“Noi oggi sappiamo che è importante la biologia, ma lo sono al contempo anche le esperienze vissute da ciascun individuo, a partire dai traumi dell'infanzia, rimossi e sepolti nella memoria, nell'inconscio, diceva Freud, ma comunque attivi e capaci di condizionare il nostro agire”.
Vittorino Andreoli, Il denaro in testa, 2011
Il Disturbo Post-Traumatico da Stress (DPTS) è un disturbo psicologico che può manifestarsi come conseguenza di eventi altamente stressanti e traumatici.
L’idea che eventi angosciosi e violenti potessero ricoprire un ruolo significativo nella sfera psichica individuale non è recente: le reazioni post-belliche dei soldati venivano osservate e riportate già in innumerevoli testi mitologici e letterari, come ad esempio gli scritti omerici.
A partire dal diciannovesimo secolo si sono susseguite diverse terminologie per riferirsi alle reazioni post-traumatiche, che ci hanno provvisto indizi su come questi sintomi venivano osservati.
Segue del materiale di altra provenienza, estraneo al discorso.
(* ===== verification/MailboxOffer.v ===== *)
(** * Target mailbox: offering a message

    What [try_offer] decides and does on a mailbox that satisfies the
    invariant: the capacity test, the displacement chosen by each overflow
    policy, and the committed state. *)

From S2P Require Import Prelude KernelTime KernelDigest Assignment MailboxModel MailboxInv.

(** ** Capacity *)

Section plan.
Context (mb : Mailbox) (Hinv : mailbox_inv mb).

Definition union_indices (expired displaced : list nat) : list nat :=
  dedup (sort_unstable (expired ++ displaced)).

(** The new totals if [displaced] goes as well as [expired] and a message of
    [incoming] bytes joins. *)
Definition items_after (expired displaced : list nat) : N :=
  len (mb_queue mb) - len (union_indices expired displaced) + 1.
Definition bytes_after (expired displaced : list nat) (incoming : N) : N :=
  mb_queued_bytes mb - sum_N (map item_bytes (removed (union_indices expired displaced) mb))
  + incoming.
Definition fits (expired displaced : list nat) (incoming : N) : Prop :=
  (items_after expired displaced <= limit_capacity_items (mb_limits mb))%N /\
  (bytes_after expired displaced incoming <= limit_capacity_bytes (mb_limits mb))%N /\
  (bytes_after expired displaced incoming + mb_inflight_bytes mb
    <= limit_max_retained_bytes (mb_limits mb))%N.

Lemma sum_removed_le idx :
  (sum_N (map item_bytes (removed idx mb)) <= mb_queued_bytes mb)%N.
Proof. pose proof (sum_removed_kept idx mb). rewrite (inv_queued_bytes mb Hinv). lia. Qed.
Lemma len_index_set_le idx : index_set idx mb -> (len idx <= len (mb_queue mb))%N.
Proof.
  intros H. rewrite <-(len_removed idx mb H). pose proof (len_removed_kept idx mb). lia.
Qed.

Lemma fit_after_removing_cases expired displaced incoming :
  index_set expired mb -> index_set displaced mb ->
  (fit_after_removing mb expired displaced incoming = Err CounterOverflow /\
   (u32_max < items_after expired displaced
    \/ u64_max < bytes_after expired displaced incoming + mb_inflight_bytes mb)%N) \/
  (exists fit, fit_after_removing mb expired displaced incoming = Ok fit /\
    (is_full_fit fit = true <-> fits expired displaced incoming) /\
    (is_full_fit fit = true ->
      items_after expired displaced <= u32_max /\
      bytes_after expired displaced incoming + mb_inflight_bytes mb <= u64_max)%N /\
    (rejection_reason fit = CapacityFull <->
      ~ (items_after expired displaced <= limit_capacity_items (mb_limits mb) /\
         bytes_after expired displaced incoming <= limit_capacity_bytes (mb_limits mb))%N)).
Proof.
  intros He Hd. pose proof (index_set_union _ _ _ He Hd) as Hu.
  unfold fit_after_removing, fits, items_after, bytes_after.
  change (dedup (sort_unstable (expired ++ displaced))) with (union_indices expired displaced) in *.
  rewrite bytes_for_indices_removed by done. simpl.
  pose proof (len_index_set_le _ Hu). pose proof (sum_removed_le (union_indices expired displaced)).
  pose proof (inv_queue_u32 mb Hinv). assert (u32_max < u64_max)%N by done.
  rewrite (checked_sub_ok (len (mb_queue mb))) by done. simpl.
  rewrite (checked_add_ok _ _ 1) by lia. simpl.
  set (items := (len (mb_queue mb) - len (union_indices expired displaced) + 1)%N) in *.
  unfold try_from. destruct (N.leb_spec items u32_max); simpl; [|by left; split; [|lia]].
  rewrite (checked_sub_ok (mb_queued_bytes mb)) by done. simpl.
  set (left := (mb_queued_bytes mb - _)%N) in *.
  unfold checked_add. destruct (N.leb_spec (left + incoming) u64_max); simpl;
    [|by left; split; [|lia]].
  destruct (N.leb_spec (left + incoming + mb_inflight_bytes mb) u64_max); simpl;
    [|by left; split; [|lia]].
  right. eexists. split; [reflexivity|]. unfold is_full_fit, rejection_reason; simpl.
  rewrite !andb_true_iff, !N.leb_le. split_and!; [tauto|lia|].
  destruct (N.leb_spec items (limit_capacity_items (mb_limits mb))),
    (N.leb_spec (left + incoming) (limit_capacity_bytes (mb_limits mb))); simpl;
    split; try done; try lia.
Qed.

(** ** Live indices *)

Context (r : ClockReading).
Abbreviation expired := (expired_indices mb r).
Abbreviation live_idx := (live_indices_excluding mb expired).

Lemma elem_of_live_idx j :
  j ∈ live_idx <-> j < length (mb_queue mb) /\ j ∉ expired.
Proof.
  unfold live_indices_excluding. rewrite list_elem_of_filter, elem_of_seq.
  destruct (expired_index_set mb r) as [Hs _].
  rewrite binary_search_spec, bool_decide_eq_false by done. simpl.
  split; intros [??]; split; (done || lia).
Qed.
Lemma live_idx_index_set : index_set live_idx mb.
Proof.
  split; [apply strictly_sorted_filter, strictly_sorted_seq|].
  apply Forall_forall. intros j [? _]%elem_of_live_idx. done.
Qed.

(** Displacement never names an expired message. *)
Definition displaceable (d : list nat) : Prop :=
  strictly_sorted d /\ (forall j, j ∈ d -> j ∈ live_idx).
Ciò che maggiormente veniva osservato nei veterani nel post Guerra Civile americana, ad esempio, erano sintomi di dolore al petto, affaticamento, mancanza di respiro e palpitazioni cardiache non meglio giustificati da sindromi organiche e/o problemi fisici. È proprio durante questo periodo che vengono coniati termini come “Il cuore del soldato” per descrivere queste sindromi dall’origine sconosciuta. In seguito, durante la Prima Guerra Mondiale, venne usato il termine “Shell Shock” per riferirsi ad una costellazione di sintomi neurologici come vertigini, tremore, paraplegia, acufene, amnesia, debolezza, mal di testa e mutismo di origine psicosomatica, il tutto senza evidenti lesioni fisiche. Molti medici conclusero che l'intensità dei bombardamenti, la vista costante dei compagni morti e l'incertezza di riuscire a sopravvivere alla terribile condizione bellica, dovevano aver contribuito alle reazioni di questi soldati. Tuttavia, diversi medici rifiutarono di vedere la sindrome “Shell Shock” sotto questo punto di vista psicologico, credendo piuttosto in lesioni cerebrali nascoste, o ancora sospettando avvelenamento da monossido di carbonio. Alcuni di loro accusarono persino i soldati di aver cercato di evitare il loro dovere militare. Negli anni della Seconda Guerra Mondiale la terminologia più usata era quella di “Combat Fatigue”, poiché credenza diffusa era quella che le reazioni al post guerra fossero conseguenza di una lunga esposizione allo stress e ad una fatica estrema.
Oggi il DPTS è molto conosciuto e studiato, poiché porta con se diverse conseguenze e sintomi che possono essere un impedimento per le azioni di vita quotidiana, come ad esempio il costante stato di allarme, disturbi del sonno o umore irritabile. È proprio per questo che l’intervento di un professionista risulta essere di fondamentale importanza. Le tecniche utilizzate per il trattamento di questo disturbo sono molto varie, anche molto diverse tra loro: si spazia dalla psicoterapia analitica che va a lavorare con le parti inconsce dell’individuo e con le cause di origine, alla terapia cognitivo-comportamentale, che va invece a lavorare direttamente sui sintomi e sulla correzione degli stessi.
Fonti:
- BARNES, J. K. (1870). Medical and surgical history of the war of rebellion, 1861-1865. Washington, DC: Government Printing Office;
- FRUEH, C., GRUBAUGH, A., ELHAI, J. D., & FORD, J. D. (2012). Assessment and treatment planning for PTSD. John Wiley&Sons;
- PEDROSO, J. L., LINDEN, S. C., BARSOTTINI, O. G., MARANHAO FILHO, P., & LEES, A. J. (2017). The relationship between the First World War and neurology: 100 years of “Shell Shock”. Arquivos de Neuro-Psiquiatria, 75(5), 317-319.